Major performance problem with std.array.front()

Vladimir Panteleev vladimir at thecybershadow.net
Sat Mar 8 18:14:35 PST 2014


On Sunday, 9 March 2014 at 01:23:27 UTC, Andrei Alexandrescu 
wrote:
> On 3/8/14, 4:42 PM, Vladimir Panteleev wrote:
>> On Saturday, 8 March 2014 at 23:59:15 UTC, Andrei Alexandrescu 
>> wrote:
>>> My only claim is that recognizing and iterating strings by 
>>> code point
>>> is better than doing things by the octet.
>>
>> Considering or disregarding the disadvantages of this choice?
>
> Doing my best to weigh everything with the right measures.

I think it would be good to get a comparison of the two 
approaches, and list the arguments presented so far. I'll look 
into starting a Wiki page.

> Okay, though when you opened with "devastating" I was hoping 
> for nothing short of death and dismemberment.

In proportion. To the best of my knowledge, no one here writes 
software for military or industrial robots in D. Security issues 
rank as the worst kind of bugs in software on my scale.
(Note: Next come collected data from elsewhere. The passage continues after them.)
(** A code unit of [s] that is not [c] stands in one of the pieces of
    [s.split(c)], followed there by what follows it in [s] up to the
    next [c]. *)
Lemma split_from_locate (c x : char16) (s cur pre post : jsstring) :
  s = pre ++ x :: post -> x <> c ->
  exists piece A B,
    In piece (split_from [c] 0 cur s)
    /\ piece = A ++ x :: B
    /\ (post = B \/ exists Z, post = B ++ c :: Z).
Proof.
  intros Hs Hx. revert cur pre Hs; induction s as [|y s IH]; intros cur pre Hs.
  { destruct pre; discriminate Hs. }
  destruct pre as [|p0 pre]; cbn [app] in Hs; injection Hs as -> Hs.
  - subst s. rewrite split_from_one. cbn [before_first after_first].
    destruct (N.eqb_spec x c); [contradiction|].
    exists (rev cur ++ x :: before_first c post), (rev cur),
      (before_first c post).
    split; [now left|]. split; [reflexivity|].
    destruct (after_first c post) as [r|] eqn:E.
    + right. exists r. now apply first_cut.
    + left. symmetry. apply before_first_none. intros Hin.
      apply after_first_some in Hin as [r Hr]. congruence.
  - cbn [split_from]. rewrite starts_with_one.
    destruct (p0 =? c); cbn [List.length Nat.sub].
    + destruct (IH [] pre Hs) as (piece & A & B & Hin & Hp & Hpost).
      exists piece, A, B. split; [now right|auto].
    + exact (IH (p0 :: cur) pre Hs).
Qed.

Lemma split_locate (c x : char16) (s pre post : jsstring) :
  s = pre ++ x :: post -> x <> c ->
  exists piece A B,
    In piece (split s [c])
    /\ piece = A ++ x :: B
    /\ (post = B \/ exists Z, post = B ++ c :: Z).
Proof. apply split_from_locate. Qed.

Lemma map_result_ok_each {A B} (f : A -> Result B) (xs : list A)
    (ys : list B) :
  map_result f xs = Ok ys -> forall x, In x xs -> exists y, f x = Ok y.
Proof.
  revert ys; induction xs as [|x xs IH]; intros ys H z Hz; [contradiction|].
  cbn [map_result] in H. destruct (f x) as [y|e] eqn:E; [|discriminate].
  cbn [rbind] in H.
  destruct (map_result f xs) as [ys'|e] eqn:E'; [|discriminate].
  destruct Hz as [<-|Hz]; [eauto|]. now apply (IH ys').
Qed.

Lemma map_result_throw {A B} (f : A -> Result B) (xs : list A) (e : Exn) :
  map_result f xs = Throw e -> exists x, In x xs /\ f x = Throw e.
Proof.
  induction xs as [|x xs IH]; [discriminate|].
  cbn [map_result]. destruct (f x) as [y|e'] eqn:E; cbn [rbind].
  - destruct (map_result f xs) as [ys|e'] eqn:E'; [discriminate|].
    cbn [rbind]. intros [= <-]. destruct (IH eq_refl) as (z & Hz & Hf).
    exists z. split; [now right|exact Hf].
  - intros [= <-]. exists x. split; [now left|exact E].
Qed.
Lemma transform_conjugate (q : np.quaternion) (d : Vector3) :
  mn.transformVector (quat_to_magnum q)
    (np.imag (np.mul (np.mul (np.conjugate q) (np.of_imag d)) q))
  = vadd (vscale (np.norm q * np.norm q) d)
         (vscale (1 - np.norm q)
            (np.imag (np.mul (np.mul (np.conjugate q) (np.of_imag d)) q))).
Proof.
  destruct q as [w x y z], d as [a b c].
  apply vector3_eq; unfold np.norm; simpl; ring.
Qed.

Lemma rotate_by_inverse_unit (q : np.quaternion) (v : Vector3) :
  np.norm q = 1 ->
  quat_rotate_vector (np.inverse q) v
  = np.imag (np.mul (np.mul (np.conjugate q) (np.of_imag v)) q).
Proof.
  intro Hn. unfold quat_rotate_vector.
  rewrite (inverse_unit q Hn).
  rewrite (inverse_unit (np.conjugate q)) by (rewrite norm_conjugate; exact Hn).
  rewrite conjugate_involutive. reflexivity.
Qed.

Lemma rotate_back_transform (q : np.quaternion) (t : Vector3) :
  np.norm q = 1 ->
  quat_rotate_vector (np.inverse q) (mn.transformVector (quat_to_magnum q) t)
  = t.
Proof.
  intro Hn. rewrite (rotate_by_inverse_unit q _ Hn).
  rewrite conjugate_transform_conjugate, Hn.
  apply vector3_eq; simpl; ring.
Qed.

Lemma transform_rotate_back (q : np.quaternion) (d : Vector3) :
  np.norm q = 1 ->
  mn.transformVector (quat_to_magnum q) (quat_rotate_vector (np.inverse q) d)
  = d.
Proof.
  intro Hn. rewrite (rotate_by_inverse_unit q _ Hn).
  rewrite transform_conjugate, Hn.
  apply vector3_eq; simpl; ring.
Qed.

Lemma mul_inverse_l (q v : np.quaternion) :
  np.norm q <> 0 -> np.mul (np.inverse q) (np.mul q v) = v.
Proof.
  intro Hn. destruct q as [w x y z], v as [a b c d].
  unfold np.norm in Hn. simpl in Hn.
  apply quaternion_eq; simpl; unfold np.norm; simpl; field; exact Hn.
Qed.

Lemma mul_inverse_r (q v : np.quaternion) :
  np.norm q <> 0 -> np.mul q (np.mul (np.inverse q) v) = v.
Proof.
  intro Hn. destruct q as [w x y z], v as [a b c d].
  unfold np.norm in Hn. simpl in Hn.
  apply quaternion_eq; simpl; unfold np.norm; simpl; field; exact Hn.
Qed.

Lemma quat_from_magnum_mul (a b : mn.Quaternion) :
  quat_from_magnum (mn.mul a b)
  = np.mul (quat_from_magnum a) (quat_from_magnum b).
Proof.
  destruct a as [[ax ay az] aw], b as [[bx b_y bz] bw].
  apply quaternion_eq; simpl; unfold vdot; simpl; ring.
Qed.

Lemma quat_from_to_magnum (q : np.quaternion) :
  quat_from_magnum (quat_to_magnum q) = q.
Proof. destruct q. reflexivity. Qed.

(** ** Reconfiguring the sensors *)

Lemma dict_set_absent {V : Type} (k : string) (v : V) (d : dict V) :
  dict_get k d = None -> dict_set k v d = d ++ [(k, v)].
Proof.
  induction d as [| [k' v'] rest IH]; simpl; [reflexivity |].
  destruct (String.eqb k k'); [discriminate |].
  intro Hg. now rewrite IH.
Qed.

Lemma find_snoc {A : Type} (p : A -> bool) (l : list A) (a : A) :
  find p (l ++ [a])
  = match find p l with
    | Some x => Some x
    | None => if p a then Some a else None
    end.
Proof.
  induction l as [| b l IH]; simpl; [reflexivity |].
  destruct (p b); [reflexivity | exact IH].
Qed.

Lemma add_sensors_run (specs : list SensorSpec) (a : Agent) (w : World) :
  is_valid (body a) = true ->
  forall d,
    add_sensors specs (with_agent (with_sensors d a) w)
    = (with_agent
         (with_sensors
            (fold_left
               (fun d' spec =>
                  dict_set (uuid spec)
                    (CameraSensor (create_child (object (body a))) spec) d')
               specs d)
            a)
         w,
       Ok tt).
Proof.
  intro Hv. induction specs as [| spec rest IH]; intro d; simpl.
  - reflexivity.
  - unfold bind at 1. unfold scene_node. unfold bind at 1. unfold get_agent.
    unfold bind at 1. unfold assert_obj_valid. simpl. rewrite Hv.
    unfold ret at 1. unfold ret at 1.
    unfold bind at 1. unfold SensorSuite_add, modify_agent. simpl.
    exact (IH _).
Qed.

Lemma reconfigure_run (config : AgentConfiguration) (w : World) :
  is_valid (body (agent w)) = true ->
  reconfigure config true w
  = (with_agent
       (with_sensors
          (fold_left
             (fun d' spec =>
                dict_set (uuid spec)
                  (CameraSensor (create_child (object (body (agent w)))) spec)
                  d')
             (sensor_specifications config) [])
          (with_agent_config config (agent w)))
       w,
     Ok tt).
Proof.
  intro Hv. unfold reconfigure, bind, get_agent, assert_obj_valid.
  rewrite Hv. simpl. unfold SensorSuite_clear, modify_agent. simpl.
  exact (add_sensors_run (sensor_specifications config)
           (with_agent_config config (agent w)) w Hv []).
Qed.

Lemma dict_get_fold_sensors (parent : SceneNode) (specs : list SensorSpec)
  (k : string) :
  forall d,
    dict_get k
      (fold_left
         (fun d' spec =>
            dict_set (uuid spec) (CameraSensor (create_child parent) spec) d')
         specs d)
    = match configured_sensor parent specs k with
      | Some s => Some s
      | None => dict_get k d
      end.
Proof.
  unfold configured_sensor.
  induction specs as [| spec rest IH]; intro d; simpl; [reflexivity |].
  rewrite IH, find_snoc.
  destruct (find (fun spec0 => String.eqb k (uuid spec0)) (rev rest));
    [reflexivity |].
  destruct (String.eqb k (uuid spec)) eqn:E; simpl.
  - apply String.eqb_eq in E. subst k. apply dict_get_set_same.
  - apply String.eqb_neq in E. apply dict_get_set_other. exact E.
Qed.

(** X1: on a valid body, [reconfigure config True] returns normally, stores
    the configuration, leaves the body node, the initial state and the
    store alone, and attaches under each name the sensor made from the last
    specification of that name; a name without a specification is not
    attached any more, whatever was attached before. *)
Theorem reconfigure_attaches_configured_sensors
  (config : AgentConfiguration) (w : World) :
  is_valid (body (agent w)) = true ->
  exists w',
    reconfigure config true w = (w', Ok tt) /\
    agent_config (agent w') = config /\
    body (agent w') = body (agent w) /\
    initial_state (agent w') = initial_state (agent w) /\
    arrays w' = arrays w /\
    states w' = states w /\
    forall k,
      dict_get k (_sensors (agent w'))
      = configured_sensor (object (body (agent w)))
          (sensor_specifications config) k.
Proof.
  intro Hv. eexists. split; [apply reconfigure_run; exact Hv |].
  simpl. repeat split.
  intro k. rewrite dict_get_fold_sensors. simpl.
  destruct (configured_sensor _ _ k); reflexivity.
Qed.

Lemma reconfigure_attaches_configured_sensors_witness :
  is_valid (body (agent displaced_world)) = true /\
  exists w',
    reconfigure example_config true displaced_world = (w', Ok tt) /\
    agent_config (agent w') = example_config /\
    body (agent w') = body (agent displaced_world) /\
    initial_state (agent w') = initial_state (agent displaced_world) /\
    arrays w' = arrays displaced_world /\
    states w' = states displaced_world /\
    forall k,
      dict_get k (_sensors (agent w'))
      = configured_sensor (object (body (agent displaced_world)))
          (sensor_specifications example_config) k.
Proof.
  split; [reflexivity |].
  apply (reconfigure_attaches_configured_sensors example_config
           displaced_world).
  reflexivity.
Defined.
> Anyhow the fix is obvious per this brief tutorial: 
> http://www.youtube.com/watch?v=hkDD03yeLnU

I don't get it.

>> I'm quite sure that std.range and std.algorithm will lose a 
>> LOT of
>> weight if they were fixed to not treat strings specially.
>
> I'm not so sure. Most of the string-specific optimizations 
> simply detect certain string cases and forward them to array 
> algorithms that need be written anyway. You would, indeed, save 
> a fair amount of isSomeString conditionals and stuff (thus 
> simplifying on scaffolding), but probably not a lot of code. 
> That's not useless work - it'd go somewhere in any design.

One way to find out.

>>> Besides if you want to do Unicode you gotta crack some eggs.
>>
>> No, I can't see how this justifies the choice. An explicit 
>> decoding
>> range would have simplified things greatly while offering much 
>> of the
>> same advantages.
>
> My point there is that there's no useless or duplicated code 
> that would be thrown away. A better design would indeed make 
> for better modular separation - would be great if the 
> string-related optimizations in std.algorithm went elsewhere. 
> They wouldn't disappear.

Why? Isn't the whole issue that std.range presents strings as 
dchar ranges, and std.algorithm needs to detect dchar ranges and 
then treat them as char arrays? As opposed to std.algorithm just 
detecting arrays and treating them all as arrays (which it should 
be doing now anyway)?

>>>> 3. Hidden, difficult-to-detect performance problems. The 
>>>> reason why this
>>>> thread was started. I've had to deal with them in several 
>>>> places myself.
>>>
>>> I disagree with "hidden, difficult to detect".
>>
>> Why? You can only find out that an algorithm is slower than it 
>> needs to
>> be via either profiling (at which point you're wondering why 
>> the @#$%
>> the thing is so slow), or feeding it invalid UTF. If you had 
>> made a
>> different choice for Unicode in D, this problem would not 
>> exist altogether.
>
> Disagree.

Could you please elaborate? This is the second uninformative 
reply to this argument.

>> Except we already do. Arguments have already been presented in 
>> this
>> thread that demonstrate correctness problems with the current 
>> approach.
>> I don't think that these can stand up to the problems that the 
>> simpler
>> by-char iteration approach would have.
>
> Sure there are, and you yourself illustrated a misuse of the 
> APIs.

If UTF decoding was explicit, the problem would stand out. I 
don't think this is a valid argument.

> My point is: code point is better than code unit

This was debated... people should not be looking at individual 
code points, unless they really know what they're doing.

> Grapheme is better than code point but a lot slower.

We are going in circles. People should have very good reasons for 
looking at individual graphemes as well.

> It seems we're quite in a sweet spot here wrt 
> performance/correctness.

This does not seem like an objective summary of this thread's 
arguments so far.

I guess I'll get working on that wiki page to organize the 
arguments. This discussion is starting to feel like a quicksand 
roundabout.

> With what has been put forward so far, that's not even close to 
> justifying a breaking change. If that great better design is 
> just get back to code unit iteration, the change will not 
> happen while I work on D. It is possible, however, that a much 
> better idea comes forward, and I'd be looking forward to such.

Actually, could you post some examples of real-world code that 
would be broken by a hypothetical sudden switch? I think I would 
be hard-pressed to find some in my own code, but I'd need to 
check for sure to find out.

> 2. Add byChar that returns a random-access range iterating a 
> string by character. Add byWchar that does on-the-fly 
> transcoding to UTF16. Add byDchar that accepts any range of 
> char and does decoding. And such stuff. Then whenever one wants 
> to go through a string by code point can just use str.byChar.

This is confusing. Did you mean to say that byChar iterates a 
string by code unit (not character / code point)?